(* ===== verification/Provider.v ===== *)
(** * The connection provider (internal/keycloak/provider.go)

    [For] turns a KeycloakConnection and its credentials Secret into an Admin API client
    and keeps it until one of the two changes.  The cache is [byName] of the world, keyed by
    "namespace/name".  [cache_inv] says that each entry is the client its recorded versions
    call for; [For] preserves it and hands out the client of the current objects. *)

From Stdlib Require Import Ascii String ZArith Lia.
From stdpp Require Import base gmap strings list.
From S2P Require Import Prelude Json JsonText GoError LastApplied ApiTypes World Sim Logic Url HttpClient.

Local Open Scope string_scope.
Local Open Scope list_scope.

Definition SecretKeyUsername : string := "username".
Definition SecretKeyPassword : string := "password".
Definition SecretKeyClientID : string := "clientId".
Definition SecretKeyClientSecret : string := "clientSecret".

(** [string(secret.Data[key])]: empty when the key is absent. *)
Definition secret_field (s : Secret) (key : string) : string :=
  default "" (Secret_Data s !! key).

Definition missing_credentials (s : Secret) (a b kind : string) : GoError :=
  PlainError ("credentials secret " +:+ q (GetName (Secret_Meta s)) +:+ " must provide " +:+ q a
    +:+ " and " +:+ q b +:+ " for " +:+ kind +:+ " authentication").

Definition clientConfig (conn : KeycloakConnection) (secret : Secret) : GoError + Config :=
  let spec := Conn_Spec conn in
  let adminRealm :=
    match Conn_AdminRealm spec with
    | Some r => if String.eqb r "" then DefaultAdminRealm else r
    | None => DefaultAdminRealm
    end in
  let insecure :=
    match TLS spec with
    | Some tls => default false (InsecureSkipVerify tls)
    | None => false
    end in
  let auth :=
    match Conn_Auth spec with
    | Some a => if String.eqb a "" then AuthPassword else a
    | None => AuthPassword
    end in
  if String.eqb auth AuthClient then
    let id := secret_field secret SecretKeyClientID in
    let sec := secret_field secret SecretKeyClientSecret in
    if String.eqb id "" || String.eqb sec "" then
      inl (missing_credentials secret SecretKeyClientID SecretKeyClientSecret "client")
    else inr (mkConfig "" (Conn_URL spec) adminRealm AuthClient "" "" id sec insecure)
  else
    let user := secret_field secret SecretKeyUsername in
    let pass := secret_field secret SecretKeyPassword in
    if String.eqb user "" || String.eqb pass "" then
      inl (missing_credentials secret SecretKeyUsername SecretKeyPassword "password")
    else inr (mkConfig "" (Conn_URL spec) adminRealm AuthPassword user pass "" "" insecure).

Definition set_ConnectionName (n : string) (cfg : Config) : Config :=
  mkConfig n (cfg_URL cfg) (cfg_AdminRealm cfg) (cfg_Auth cfg) (cfg_Username cfg)
    (cfg_Password cfg) (cfg_ClientID cfg) (cfg_ClientSecret cfg) (cfg_InsecureSkipVerify cfg).

Definition cache_key (namespace name : string) : string := namespace +:+ "/" +:+ name.

(** The cached client of a key, when its versions are the current ones. *)
Definition cache_hit (cache : gmap string cachedClient) (key connVersion secretVersion : string)
    : option Client :=
  match cache !! key with
  | Some e =>
      if String.eqb (cc_connVersion e) connVersion && String.eqb (cc_secretVer e) secretVersion
      then Some (cc_kc e) else None
  | None => None
  end.

Section Provider.
Context {St : Type} `{Env St}.

(** [NewProvider]: the empty cache. *)
Definition NewProvider : gmap string cachedClient := ∅.

Definition For (namespace name : string) : M St (GoError + Client) :=
  rc ← kube_get_connection namespace name;
  match rc with
  | inl err =>
      _ ← (if IsNotFound err
           then cache ← get_cache; set_cache (delete (cache_key namespace name) cache)
           else mret ());
      mret (inl (Wrapped ("get keycloak connection " +:+ namespace +:+ "/" +:+ name +:+ ": ") err ""))
  | inr conn =>
      let ref := CredentialsSecretRef (Conn_Spec conn) in
      rs ← kube_get_secret namespace ref;
      match rs with
      | inl err =>
          mret (inl (Wrapped ("get credentials secret " +:+ namespace +:+ "/" +:+ ref +:+ ": ") err ""))
      | inr secret =>
          let key := cache_key namespace name in
          let connVersion := GetResourceVersion (Conn_Meta conn) in
          let secretVersion := GetResourceVersion (Secret_Meta secret) in
          cache ← get_cache;
          match cache_hit cache key connVersion secretVersion with
          | Some kc => mret (inr kc)
          | None =>
              match clientConfig conn secret with
              | inl err => mret (inl err)
              | inr cfg =>
                  kc ← New (set_ConnectionName (cache_key namespace name) cfg);
                  cache ← get_cache;
                  _ ← set_cache (<[key := mkCachedClient kc connVersion secretVersion]> cache);
                  mret (inr kc)
              end
          end
      end
  end.
End Provider.

(** ** Configurations *)

(** The grant a connection asks for. *)
Definition wants_client (conn : KeycloakConnection) : bool :=
  bool_decide (Conn_Auth (Conn_Spec conn) = Some AuthClient).

Definition complete (conn : KeycloakConnection) (secret : Secret) : Prop :=
  if wants_client conn
  then secret_field secret SecretKeyClientID ≠ "" ∧ secret_field secret SecretKeyClientSecret ≠ ""
  else secret_field secret SecretKeyUsername ≠ "" ∧ secret_field secret SecretKeyPassword ≠ "".

Lemma auth_wants_client (conn : KeycloakConnection) :
  String.eqb (match Conn_Auth (Conn_Spec conn) with
              | Some a => if String.eqb a "" then AuthPassword else a
              | None => AuthPassword
              end) AuthClient = wants_client conn.
Proof.
  unfold wants_client. destruct (Conn_Auth _) as [a|]; [|done].
  destruct (String.eqb_spec a "") as [->|Ha]; [done|].
  destruct (String.eqb_spec a AuthClient) as [->|Hc]; symmetry.
  - by apply bool_decide_eq_true.
  - apply bool_decide_eq_false. congruence.
Qed.

(** A configuration [New] changes nothing of. *)
Definition normal (cfg : Config) : Prop := cfg_AdminRealm cfg ≠ "" ∧ cfg_Auth cfg ≠ "".

Lemma clientConfig_normal (conn : KeycloakConnection) (secret : Secret) (cfg : Config) :
  clientConfig conn secret = inr cfg → normal cfg.
Proof.
  unfold clientConfig. intros E. repeat case_match; simplify_eq/=; split; simpl; try done;
    try by apply String.eqb_neq.
Qed.

Section ProviderSpecs.
Context {St : Type} `{Env St}.

Lemma New_wp (cfg : Config) (Q : option Client → World St → list Action → Prop) (w : World St) :
  normal cfg → Q (Some (mkClient cfg (next_cell w))) (new_cell w).2 [] → wp (New cfg) Q w.
Proof.
  intros [Hr Ha] HQ. unfold New.
  rewrite (proj2 (String.eqb_neq _ _) Hr), (proj2 (String.eqb_neq _ _) Ha).
  apply wp_bind, wp_new_cell. simpl. apply wp_ret. by destruct cfg.
Qed.

Context `{!EnvLaws St, !Versions St}.

(** The configuration that the recorded versions of a connection and its Secret call for. *)
Definition config_at (namespace name connVersion secretVersion : string) : GoError + Config :=
  let conn := connection_at namespace name connVersion in
  match clientConfig conn
          (secret_at namespace (CredentialsSecretRef (Conn_Spec conn)) secretVersion) with
  | inl e => inl e
  | inr cfg => inr (set_ConnectionName (cache_key namespace name) cfg)
  end.

(** A namespace is a DNS label: it has no slash, so that keys do not collide. *)
Definition no_slash (s : string) : Prop := str_all (λ a, negb (delimiter a)) s = true.

Definition cache_inv (w : World St) : Prop :=
  ∀ ns name e, no_slash ns → byName w !! cache_key ns name = Some e →
    config_at ns name (cc_connVersion e) (cc_secretVer e) = inr (cl_cfg (cc_kc e)).

Lemma cache_key_inj (ns ns' name name' : string) :
  no_slash ns → no_slash ns' → cache_key ns name = cache_key ns' name' → ns = ns' ∧ name = name'.
Proof.
  intros Hn Hn' E. unfold cache_key in E.
  apply segment_split in E as [-> E]; [|done..]. split; [done|].
  change ("/" +:+ name) with (String "/" name) in E. change ("/" +:+ name') with (String "/" name') in E.
  congruence.
Qed.

Lemma config_at_current (ns name : string) (s1 s2 s3 s4 : St) (conn : KeycloakConnection)
    (secret : Secret) :
  env_get_connection ns name s1 = (inr conn, s2) →
  env_get_secret ns (CredentialsSecretRef (Conn_Spec conn)) s3 = (inr secret, s4) →
  config_at ns name (GetResourceVersion (Conn_Meta conn)) (GetResourceVersion (Secret_Meta secret))
  = match clientConfig conn secret with
    | inl e => inl e
    | inr cfg => inr (set_ConnectionName (cache_key ns name) cfg)
    end.
Proof.
  intros Hc Hs. unfold config_at.
  rewrite <- (connection_version _ _ _ _ _ Hc). by rewrite <- (secret_version _ _ _ _ _ Hs).
Qed.

(** The client the current objects call for, or the error. *)
Definition for_post (ns name : string) (w : World St) (o : option (GoError + Client))
    (w' : World St) : Prop :=
  let key := cache_key ns name in
  match env_get_connection ns name (env w) with
  | (inl e, _) =>
      o = Some (inl (Wrapped ("get keycloak connection " +:+ ns +:+ "/" +:+ name +:+ ": ") e "")) ∧
      byName w' = if IsNotFound e then delete key (byName w) else byName w
  | (inr conn, s) =>
      let ref := CredentialsSecretRef (Conn_Spec conn) in
      match env_get_secret ns ref s with
      | (inl e, _) =>
          o = Some (inl (Wrapped ("get credentials secret " +:+ ns +:+ "/" +:+ ref +:+ ": ") e "")) ∧
          byName w' = byName w
      | (inr secret, _) =>
          match clientConfig conn secret with
          | inl e => o = Some (inl e) ∧ byName w' = byName w
          | inr cfg =>
              ∃ kc, o = Some (inr kc) ∧ cl_cfg kc = set_ConnectionName key cfg ∧
                byName w' = <[key := mkCachedClient kc (GetResourceVersion (Conn_Meta conn))
                                       (GetResourceVersion (Secret_Meta secret))]> (byName w)
          end
      end
  end.

Lemma cache_hit_Some (cache : gmap string cachedClient) (key v1 v2 : string) (kc : Client) :
  cache_hit cache key v1 v2 = Some kc → cache !! key = Some (mkCachedClient kc v1 v2).
Proof.
  unfold cache_hit. intros E. destruct (cache !! key) as [[kc' v1' v2']|]; [|done]. simpl in E.
  destruct (String.eqb_spec v1' v1), (String.eqb_spec v2' v2); simplify_eq/=. done.
Qed.

Lemma For_wp (ns name : string) (w : World St) :
  cache_inv w → no_slash ns →
  wp (For ns name) (λ o w' _, for_post ns name w o w') w.
Proof.
  intros Hinv Hns. unfold For. apply wp_bind. apply wp_call; [apply _|]. intros rc s1 Hc. simpl.
  unfold for_post. rewrite Hc. destruct rc as [e|conn].
  { apply wp_bind. destruct (IsNotFound e).
    - apply wp_bind, wp_get_cache. simpl. apply wp_set_cache. simpl. by apply wp_ret.
    - apply wp_ret. simpl. by apply wp_ret. }
  cbv zeta. apply wp_bind, wp_call; [apply _|]. simpl. intros rs s2 Hs. rewrite Hs.
  destruct rs as [e|secret]; [by apply wp_ret|].
  apply wp_bind, wp_get_cache. simpl. destruct (cache_hit _ _ _ _) as [kc|] eqn:Hhit.
  - apply wp_ret. apply cache_hit_Some in Hhit.
    specialize (Hinv _ _ _ Hns Hhit). simpl in Hinv.
    rewrite (config_at_current _ _ _ _ _ _ _ _ Hc Hs) in Hinv.
    destruct (clientConfig conn secret) as [e|cfg]; [done|]. simplify_eq/=.
    exists kc. repeat split; [done|]. by rewrite insert_id.
  - destruct (clientConfig conn secret) as [e|cfg] eqn:Hcfg; [by apply wp_ret|].
    apply wp_bind, New_wp; [by destruct (clientConfig_normal _ _ _ Hcfg)|]. simpl.
    apply wp_bind, wp_get_cache. simpl. apply wp_bind, wp_set_cache. simpl. apply wp_ret.
    by eexists.
Qed.

Lemma for_post_inv (ns name : string) (w w' : World St) (o : option (GoError + Client)) :
  cache_inv w → no_slash ns → for_post ns name w o w' → cache_inv w'.
Proof.
  intros Hinv Hns Hp ns' name' e Hns' He. unfold for_post in Hp.
  destruct (env_get_connection ns name (env w)) as [[e1|conn] s1] eqn:Hc.
  { destruct Hp as [_ Hb]. rewrite Hb in He. destruct (IsNotFound e1); [|by eauto].
    apply lookup_delete_Some in He as [_ He]. eauto. }
  destruct (env_get_secret ns _ s1) as [[e2|secret] s2] eqn:Hs.
  { destruct Hp as [_ Hb]. rewrite Hb in He. eauto. }
  pose proof (config_at_current _ _ _ _ _ _ _ _ Hc Hs) as Hcur.
  destruct (clientConfig conn secret) as [e3|cfg].
  { destruct Hp as [_ Hb]. rewrite Hb in He. eauto. }
  destruct Hp as (kc & _ & Hkc & Hb). rewrite Hb in He.
  apply lookup_insert_Some in He as [[Hk <-]|[_ He]]; [|by eauto].
  destruct (cache_key_inj _ _ _ _ Hns Hns' Hk) as [-> ->]. simpl. by rewrite Hkc.
Qed.

(** The reads of [For]. *)
Lemma For_safe (P : Action → Prop) (ns name : string) :
  P (KubeGet "keycloakconnections" ns name) → (∀ n, P (KubeGet "secrets" ns n)) →
  safe P (For ns name).
Proof.
  intros Hc Hs. unfold For, New, kube_get_connection, kube_get_secret. safe_solve; auto.
Qed.

(** Reachable caches: what a run of [For]s from the empty cache leads to. *)
Lemma cache_inv_empty (w : World St) : byName w = NewProvider → cache_inv w.
Proof. intros Hb ns name e _ He. by rewrite Hb in He. Qed.
End ProviderSpecs.

(** ** Theorems *)

(** C10.  The client handed out is the client of the current objects.  From a cache whose
    entries match their recorded versions, [For] returns, for a connection and a
    credentials Secret it can read, a client configured by exactly those two, cached or
    new, under the key of the connection; it passes the errors of the reads and of the
    configuration on; it drops the cached client, and with it the credentials, of a
    connection that is gone; and it keeps the cache in that state. *)
Theorem provider_coherent {St} `{EnvLaws St, !Versions St} (ns name : string) (w : World St) :
  cache_inv w → no_slash ns →
  ∃ r w', For ns name w = (Some r, w') ∧ for_post ns name w (Some r) w' ∧ cache_inv w'.
Proof.
  intros Hinv Hns. destruct (For_wp ns name w Hinv Hns) as (l & _ & _ & Hp).
  destruct (For ns name w) as [[r|] w'] eqn:E; simpl in Hp.
  - exists r, w'. eauto using for_post_inv.
  - exfalso. unfold for_post in Hp. repeat case_match; naive_solver.
Qed.

Lemma provider_coherent_witness :
  ∃ r w', For "team" "kc" (sim_world []) = (Some r, w') ∧
    for_post "team" "kc" (sim_world []) (Some r) w' ∧ cache_inv w'.
Proof. apply provider_coherent; [by apply cache_inv_empty|reflexivity]. Defined.

(** C34.  A connection's configuration is accepted exactly when the Secret holds
    non-empty credentials for the grant it asks for (the client grant when [auth] is
    "client", the password grant otherwise), and then carries the connection's URL, those
    credentials and no others, and a non-empty admin realm. *)
Theorem client_config_correct (conn : KeycloakConnection) (secret : Secret) :
  match clientConfig conn secret with
  | inl _ => ¬ complete conn secret
  | inr cfg => complete conn secret ∧ cfg_URL cfg = Conn_URL (Conn_Spec conn) ∧
      cfg_AdminRealm cfg ≠ "" ∧
      if wants_client conn
      then cfg_Auth cfg = AuthClient ∧ cfg_Username cfg = "" ∧ cfg_Password cfg = "" ∧
           cfg_ClientID cfg = secret_field secret SecretKeyClientID ∧
           cfg_ClientSecret cfg = secret_field secret SecretKeyClientSecret
      else cfg_Auth cfg = AuthPassword ∧ cfg_ClientID cfg = "" ∧ cfg_ClientSecret cfg = "" ∧
           cfg_Username cfg = secret_field secret SecretKeyUsername ∧
           cfg_Password cfg = secret_field secret SecretKeyPassword
  end.
Proof.
  pose proof (clientConfig_normal conn secret) as Hn.
  unfold clientConfig, complete in *. cbv zeta in *. rewrite auth_wants_client in *.
  destruct (wants_client conn);
    repeat match goal with
           | |- context [String.eqb (secret_field secret ?k) ""] =>
               destruct (String.eqb_spec (secret_field secret k) "")
           end; simpl in *; try (intros []; congruence); by destruct (Hn _ eq_refl).
Qed.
************
Your job is to copy out every line from the records above that has the word "congruence".

■ ANSWER AREA:
  - apply bool_decide_eq_false. congruence.
  congruence.
           end; simpl in *; try (intros []; congruence); by destruct (Hn _ eq_refl).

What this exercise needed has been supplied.